May you be so absorbed someday, Lydia. And my Lord, may you be old when you read this! I would not mind if you made a religious vocation for yourself, but I do not want to drive you to it in horror.
Cover your eyes, but I cannot censor this small tract. This pen will not allow it. I shall write one thing of use with it, and that thing shall be entirely mine and truthful. I refuse to leave behind only the whisper of my modest skirts in quiet salons, the fast-fading sound of my polite laughter at table, my string of worn rosary beads. I will leave one more thing, a thing that is only mine. Why do I write as if I am dying? We are all dying, but I shall live many more years to pester you, ma petite.
I suppose it is the child I bear, the eleventh. Bearing a child is a little death. A part of me revolts and then abandons me. Or perhaps it is just very hot today.
As I said before, you were born the day after our outing in the coupé, the day after that pinched old Creole nearly got beaten by John.
I remember that it was still and gray, though it did not rain. Dr. Ardoin and two nurses stood by. John circled the house on foot, endlessly inspecting the plantings, always pausing beneath my window to listen before moving on. I watched for him while you slowly made your way into our world. Once, he carried a spray of asters, the next time round they were gone. You pierced me, Lydia, and filled my body with an ache that tightened and loosened until I felt no longer human. Only a vessel. I shouted out at last as your body slipped from me. I had been staring fixedly at a cobweb in the mullion of the window. John stopped and turned as if to crash through that window and save me. Then you began to scream, and the nurses began moving about urgently, and I could see that John was in a state. I prayed he would look at me, and he did. I smiled at him before leaning back to take the last of the clenching pain. When I looked back up, he had gone from the window.

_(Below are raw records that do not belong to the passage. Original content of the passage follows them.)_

(* ===== verification/Scheduled.v ===== *)
(** * Scheduled messages
    ([backend/api/src/scheduled/{models,repo,routes,executor}.rs])

    A message that is to be sent later is a row; a dispatcher claims the rows
    that are due and sends each as its author, who is told when it cannot be
    sent.  The author may change the time, cancel, or send at once. *)

From stdpp Require Import base tactics option numbers list gmap sorting.
From Stdlib Require Import ZArith Lia String Ascii.
From S2P Require Import Prelude RustStr Json Errors Frames Publisher Validation ListForms MessageStore NoticeStore Mentions ApiState Outbox AuditLog Tables Authz Membership ApiLaws Mail Messaging Files Threads MessageRoutes Notices.

Definition MAX_SCHEDULE_AHEAD_DAYS : Z := 120.
Definition SCHEDULE_BATCH : Z := 100.
Definition HOUR : Z := 60 * MINUTE.
Definition DAY : Z := 24 * HOUR.

Module CreateScheduledMessageRequest.
Record t := {
  channel_id : Uuid; content : str; send_at : Z; attachment_ids : list Uuid; thread_parent_id : option Uuid; also_to_channel : bool;
}.
End CreateScheduledMessageRequest.

Module NewScheduledMessage.
Record t := {
  workspace_id : Uuid; user_id : Uuid; channel_id : Uuid; content : str; send_at : Z; attachment_ids : list Uuid;
  thread_parent_id : option Uuid; also_in_channel : bool;
}.
End NewScheduledMessage.

Module DeliveryFailure.
Inductive t := NotAuthorized | AuthorInactive | ChannelArchived | WorkspaceUnavailable | ThreadGone | Internal (detail : AppError).
Definition as_str (f : t) : str :=
  match f with
  | NotAuthorized => $"not_authorized" | AuthorInactive => $"author_inactive" | ChannelArchived => $"channel_archived"
  | WorkspaceUnavailable => $"workspace_unavailable" | ThreadGone => $"thread_gone" | Internal _ => $"internal_error"
  end.
Definition author_message (f : t) : str :=
  match f with
  | NotAuthorized => $"You no longer have access to the destination."
  | AuthorInactive => $"Your account is suspended."
  | ChannelArchived => $"The channel has been archived."
  | WorkspaceUnavailable => $"The workspace is no longer available."
  | ThreadGone => $"The thread it replied to is gone."
  | Internal _ => $"The server could not deliver it."
  end.
Definition tell_the_author (f : t) : bool := match f with Internal _ | AuthorInactive => false | _ => true end.
End DeliveryFailure.
Abbreviation Delivery A := (Svc ApiDb (result DeliveryFailure.t A)).

(** [map_err(..)?] *)
Definition or_failure {A} (f : AppError -> DeliveryFailure.t) (m : Api A) : Delivery A :=
  r ← m; mret (match r with Ok a => Ok a | Err e => Err (f e) end).

Abbreviation Queue d := (scheduled_messages (app d)).
Definition set_queue (f : gmap Uuid ScheduledMessage.t -> gmap Uuid ScheduledMessage.t) (d : ApiDb) : ApiDb := with_app (set_scheduled_messages f) d.

Section scheduled.
Context `{UuidText, Alphanumeric}.
Context (entry_id : str -> list (str * str * Event) -> str) (draw : ApiDb -> Uuid) (now : Z) (show_time : Z -> str).
Context (public_address : str) (present : Uuid -> list str).
(** The order of an [UPDATE .. RETURNING], and the rows others hold. *)
Context (returning : list ScheduledMessage.t -> list ScheduledMessage.t) (locked : gset Uuid).
Implicit Types (auth : AuthUser.t) (ch u ws id : Uuid) (m : Message.t) (s : ScheduledMessage.t) (d : ApiDb) (t : AppTables).

(** ** Rows ([repo.rs]) *)

Definition row_of (n : NewScheduledMessage.t) id : ScheduledMessage.t :=
  {| ScheduledMessage.id := id; ScheduledMessage.workspace_id := NewScheduledMessage.workspace_id n;
     ScheduledMessage.user_id := NewScheduledMessage.user_id n; ScheduledMessage.channel_id := NewScheduledMessage.channel_id n;
     ScheduledMessage.content := NewScheduledMessage.content n; ScheduledMessage.send_at := NewScheduledMessage.send_at n;
     ScheduledMessage.sent_at := None; ScheduledMessage.canceled_at := None; ScheduledMessage.failure := None;
     ScheduledMessage.created_at := now; ScheduledMessage.attachment_ids := NewScheduledMessage.attachment_ids n;
     ScheduledMessage.thread_parent_id := NewScheduledMessage.thread_parent_id n;
     ScheduledMessage.also_in_channel := NewScheduledMessage.also_in_channel n |}.
Definition insert_scheduled (n : NewScheduledMessage.t) : Tx ApiDb ScheduledMessage.t :=
  id ← drawn draw;
  taken ← read (fun t => bool_decide (is_Some (scheduled_messages t !! id)));
  if taken : bool then unique_violation
  else
    there ← read (fun t => references_exist (NewScheduledMessage.workspace_id n) (NewScheduledMessage.user_id n) t &&
              bool_decide (is_Some (channels t !! NewScheduledMessage.channel_id n)));
    if negb there then foreign_key
    else _ ← run (set_scheduled_messages (<[id := row_of n id]>)); mret (row_of n id).
Definition find_scheduled id t : option ScheduledMessage.t := scheduled_messages t !! id.

Definition send_le (a b : ScheduledMessage.t) : Prop := ScheduledMessage.send_at a <= ScheduledMessage.send_at b.
#[global] Instance send_le_dec a b : Decision (send_le a b).
Proof. unfold send_le. apply _. Defined.
Definition is_sent s : bool := bool_decide (is_Some (ScheduledMessage.sent_at s)).
Definition has_failed s : bool := bool_decide (is_Some (ScheduledMessage.failure s)).
Definition is_canceled s : bool := bool_decide (is_Some (ScheduledMessage.canceled_at s)).
(** [ORDER BY send_at] *)
Definition list_pending_for_user ws u t : list ScheduledMessage.t :=
  merge_sort send_le (filter (fun s => (bool_decide (ScheduledMessage.workspace_id s = ws) && bool_decide (ScheduledMessage.user_id s = u) &&
    negb (is_canceled s) && (negb (is_sent s) || has_failed s) : bool) = true) (map_to_list (scheduled_messages t)).*2).

(** [UPDATE .. WHERE id RETURNING] through [fetch_one]. *)
Definition update_scheduled (f : ScheduledMessage.t -> ScheduledMessage.t) id : Tx ApiDb ScheduledMessage.t :=
  _ ← run (set_scheduled_messages (alter f id));
  s ← read (find_scheduled id);
  tx_require row_not_found s.
Definition repo_reschedule id (send_at : Z) : Api ScheduledMessage.t := transaction (update_scheduled (ScheduledMessage.set_rescheduled send_at) id).
Definition repo_cancel id : Api unit := sql (fun d => (set_queue (alter (ScheduledMessage.set_canceled now) id) d, tt)).
Definition record_failure id (failure : str) : Svc ApiDb unit := svc_ignore (change (set_scheduled_messages (alter (ScheduledMessage.set_failure failure) id))).

Definition scheduled_due s : bool := negb (is_sent s) && negb (is_canceled s) && (ScheduledMessage.send_at s <=? now).
Definition due_scheduled d : list (Uuid * ScheduledMessage.t) :=
  take (Z.to_nat SCHEDULE_BATCH) (merge_sort (fun a b : Uuid * ScheduledMessage.t => send_le a.2 b.2)
    (filter (fun p => scheduled_due p.2 = true /\ p.1 ∉ locked) (map_to_list (Queue d)))).
Definition claim_due_messages d : ApiDb * list ScheduledMessage.t :=
  let rows := (fun p => (p.1, ScheduledMessage.set_sent now p.2)) <$> due_scheduled d in
  (set_queue (fun q => list_to_map rows ∪ q) d, returning rows.*2).
Definition claimable_now s : bool := negb (is_canceled s) && (negb (is_sent s) || has_failed s).
Definition claim_message_now id d : ApiDb * option ScheduledMessage.t :=
  match Queue d !! id with
  | Some s => if claimable_now s then (set_queue (<[id := ScheduledMessage.set_sent_now now s]>) d, Some (ScheduledMessage.set_sent_now now s)) else (d, None)
  | None => (d, None)
  end.

(** ** Requests ([routes.rs]) *)

Definition send_at_in_window (value : Z) : AppResult unit :=
  if value <=? now then Err (Validation ($"Scheduled time must be in the future"))
  else if now + MAX_SCHEDULE_AHEAD_DAYS * DAY <? value then Err (Validation ($"Messages can be scheduled at most 120 days ahead"))
  else Ok tt.
Definition attachments_kept_until (send_at : Z) : Z := send_at + DAY.
Definition draft_deadline : Z := now + 24 * HOUR.

Definition require_target_access auth ws ch (content : str) : Api unit :=
  channel ←? find_channel ch;
  if negb (bool_decide (Channel.workspace_id channel = ws)) then mret (Err (Validation ($"Channel does not belong to this workspace")))
  else
    _ ←? require_channel_post ch (user_of auth);
    if mentions_everyone content then require_broadcast channel (user_of auth) else mret (Ok tt).
Definition hold_attachments (ids : list Uuid) ws u (until : Z) : Api unit :=
  match ids with
  | [] => mret (Ok tt)
  | _ =>
      held ←? hold_drafts ids ws u until;
      if negb (held =? Z.of_nat (length ids)) then mret (Err (Validation ($"Attach only files you uploaded here and have not sent yet")))
      else mret (Ok tt)
  end.
Definition list_scheduled auth ws : Api (list ScheduledMessage.t) := query (list_pending_for_user ws (user_of auth)).

Definition create_scheduled auth ws (req : CreateScheduledMessageRequest.t) : Api ScheduledMessage.t :=
  let ch := CreateScheduledMessageRequest.channel_id req in
  let content := CreateScheduledMessageRequest.content req in
  let ids := CreateScheduledMessageRequest.attachment_ids req in
  _ ←? mret (validate_message_body content);
  _ ←? mret (send_at_in_window (CreateScheduledMessageRequest.send_at req));
  _ ←? mret (check_attachment_ids ids);
  if bool_decide (trim content = [] /\ ids = []) then mret (Err empty_message)
  else
    _ ←? require_target_access auth ws ch content;
    root ←? match CreateScheduledMessageRequest.thread_parent_id req with
            | Some parent => root ←? thread_root ch parent; mret (Ok (Some (Message.id root)))
            | None => mret (Ok None)
            end;
    _ ←? hold_attachments ids ws (user_of auth) (attachments_kept_until (CreateScheduledMessageRequest.send_at req));
    transaction (insert_scheduled
      {| NewScheduledMessage.workspace_id := ws; NewScheduledMessage.user_id := user_of auth; NewScheduledMessage.channel_id := ch;
         NewScheduledMessage.content := content; NewScheduledMessage.send_at := CreateScheduledMessageRequest.send_at req;
         NewScheduledMessage.attachment_ids := ids; NewScheduledMessage.thread_parent_id := root;
         NewScheduledMessage.also_in_channel := CreateScheduledMessageRequest.also_to_channel req && bool_decide (is_Some root) |}).

Definition owned_open id u : Api ScheduledMessage.t :=
  s ←? query (find_scheduled id);
  s ←? require (NotFound ($"Scheduled message not found")) s;
  if negb (bool_decide (ScheduledMessage.user_id s = u)) then refuse ($"Can only manage your own scheduled messages")
  else if is_sent s && negb (has_failed s) then mret (Err (Conflict ($"That message has already been sent")))
  else if is_canceled s then mret (Err (Conflict ($"That message was already canceled")))
  else mret (Ok s).

Definition reschedule auth id (send_at : Z) : Api ScheduledMessage.t :=
  _ ←? mret (send_at_in_window send_at);
  s ←? owned_open id (user_of auth);
  _ ←? hold_attachments (ScheduledMessage.attachment_ids s) (ScheduledMessage.workspace_id s) (user_of auth) (attachments_kept_until send_at);
  repo_reschedule id send_at.
Definition cancel_scheduled auth id : Api unit :=
  s ←? owned_open id (user_of auth);
  _ ←? repo_cancel id;
  match ScheduledMessage.attachment_ids s with
  | [] => mret (Ok tt)
  | ids => _ ←? hold_drafts ids (ScheduledMessage.workspace_id s) (user_of auth) draft_deadline; mret (Ok tt)
  end.

(** ** Delivery ([executor.rs]) *)

(** Whether the author may still send it. *)
Definition authorize_channel s ch : Delivery unit :=
  stopped ←? or_failure DeliveryFailure.Internal (still_acting (ScheduledMessage.workspace_id s) (ScheduledMessage.user_id s) None);
  if bool_decide (stopped = Some Inactive) then mret (Err DeliveryFailure.AuthorInactive)
  else
    access ←? or_failure (fun _ => DeliveryFailure.NotAuthorized) (require_channel_access ch (ScheduledMessage.user_id s));
    if Channel.is_archived (ChannelAccess.channel access) then mret (Err DeliveryFailure.ChannelArchived)
    else if negb (ChannelAccess.can_post access) then mret (Err DeliveryFailure.NotAuthorized)
    else
      workspace ←? or_failure DeliveryFailure.Internal (query (find_workspace_by_id (Channel.workspace_id (ChannelAccess.channel access))));
      match workspace with
      | Some ws => if Workspace.is_active ws then mret (Ok tt) else mret (Err DeliveryFailure.WorkspaceUnavailable)
      | None => mret (Err DeliveryFailure.WorkspaceUnavailable)
      end.

Definition scheduled_new s ch (root : option Message.t) (mentioned : list Uuid) : NewMessage.t :=
  {| NewMessage.channel_id := ch; NewMessage.user_id := ScheduledMessage.user_id s; NewMessage.content := ScheduledMessage.content s;
     NewMessage.thread_parent_id := Message.id <$> root; NewMessage.also_in_channel := ScheduledMessage.also_in_channel s;
     NewMessage.forwarded_from := None; NewMessage.client_message_id := None; NewMessage.mentioned := mentioned |}.
Definition deliver_tx s (new : NewMessage.t) (root : option Message.t) : Tx ApiDb Staged :=
  created ← create_message_in draw now new;
  created ← or_violation created;
  m ← attach_in draw now public_address created (ScheduledMessage.attachment_ids s) [] (ScheduledMessage.workspace_id s) (ScheduledMessage.user_id s);
  follow_and_stage draw now show_time m new (ScheduledMessage.workspace_id s) root.
Definition root_for s ch : Delivery (option Message.t) :=
  match ScheduledMessage.thread_parent_id s with
  | Some parent => root ←? or_failure (fun _ => DeliveryFailure.ThreadGone) (thread_root ch parent); mret (Ok (Some root))
  | None => mret (Ok None)
  end.
Definition deliver_to_channel s ch : Delivery unit :=
  _ ←? authorize_channel s ch;
  root ←? root_for s ch;
  mentioned ← expand_mentions present ch (ScheduledMessage.user_id s) (ScheduledMessage.content s);
  staged ←? or_failure DeliveryFailure.Internal (transaction (deliver_tx s (scheduled_new s ch root mentioned) root));
  _ ← dispatch entry_id now staged;
  _ ← match root with Some root => announce_reply entry_id draw now (Message.id root) (ScheduledMessage.workspace_id s) | None => mret tt end;
  mret (Ok tt).

Definition FAILURE_TITLE : str := $"Scheduled message was not delivered".
Definition failure_row s (f : DeliveryFailure.t) : Notification.t :=
  notification_row now (ScheduledMessage.user_id s) (ScheduledMessage.workspace_id s) NotificationType.System FAILURE_TITLE
    (Some (DeliveryFailure.author_message f))
    (JObject [uuid_field "scheduled_message_id" (ScheduledMessage.id s); uuid_field "channel_id" (ScheduledMessage.channel_id s);
              ($"failure", JString (DeliveryFailure.as_str f))]).
Definition notify_author s (f : DeliveryFailure.t) : Svc ApiDb unit :=
  _ ← create_notification draw (failure_row s f);
  id ← svc_gets draw;
  svc_ignore (Outbox.publish entry_id now id ($"notification.push") (JObject [
    uuid_field "user_id" (ScheduledMessage.user_id s); uuid_field "workspace_id" (ScheduledMessage.workspace_id s);
    uuid_field "channel_id" (ScheduledMessage.channel_id s); ($"title", JString FAILURE_TITLE);
    ($"body", JString (DeliveryFailure.author_message f)); ($"kind", JString ($"system"))])).
Definition deliver_now s : Delivery unit :=
  result ← deliver_to_channel s (ScheduledMessage.channel_id s);
  match result with
  | Ok _ => mret (Ok tt)
  | Err f =>
      _ ← record_failure (ScheduledMessage.id s) (DeliveryFailure.as_str f);
      _ ← (if DeliveryFailure.tell_the_author f then notify_author s f else mret tt);
      mret (Err f)
  end.

Definition send_now auth id : Api unit :=
  _ ←? owned_open id (user_of auth);
  claimed ←? sql (claim_message_now id);
  claimed ←? require (Conflict ($"That message is already on its way")) claimed;
  sent ← deliver_now claimed;
  mret (match sent with Ok _ => Ok tt | Err f => Err (Conflict (DeliveryFailure.author_message f)) end).

(** One round of the dispatcher. *)
Definition dispatch_due : Svc ApiDb unit :=
  due ← svc_call claim_due_messages;
  match due with
  | Ok due => svc_each due (fun s => svc_ignore (deliver_now s))
  | Err _ => mret tt
  end.
End scheduled.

Later I heard him thumping around the hallway, and I asked Dr. Ardoin to let him in.
I thought he would come to me then, but he didn’t. He went to you, Lydia, swaddled in your bassinet at the other end of the room. He unwrapped you and you cried out. He studied you, pink and blue and white, and he touched your toes. Then he wrapped you up and brought you to me. The nurses tried to stop him. He growled and they stepped back. I held you to my chest.
“She’s all there,” he said.
“You took an inventory?”
“It seemed wise.”
“And if she had been incomplete? Missing something?”
He didn’t say anything. He looked down at us and stroked your tiny foot. It kept slipping out from the swaddling. The nurses were shocked by his behavior, his interest in an infant. Dr. Ardoin had already helped himself to the brandy and did not care about anything, certainly not propriety. The little drunk.
John sat down.
“I had not considered that a child of mine could be whole.”
He didn’t hate himself, or what he had been, Lydia. He did not think that you would inherit his wounds, certainly not the physical ones. No, your father only thought, and always thought, he didn’t deserve what he had been given. He didn’t deserve you, he told me. He didn’t deserve me. This did not make him sad, he said, it was just a fact. But it was not a fact. There is no deserving, there is no explanation for the good that happens, any more than there is a good explanation for the bad. There is no logic. I reminded him of one of the first things that he had said to me: a reviled man could not take for granted the moments of otherwise forbidden beauties.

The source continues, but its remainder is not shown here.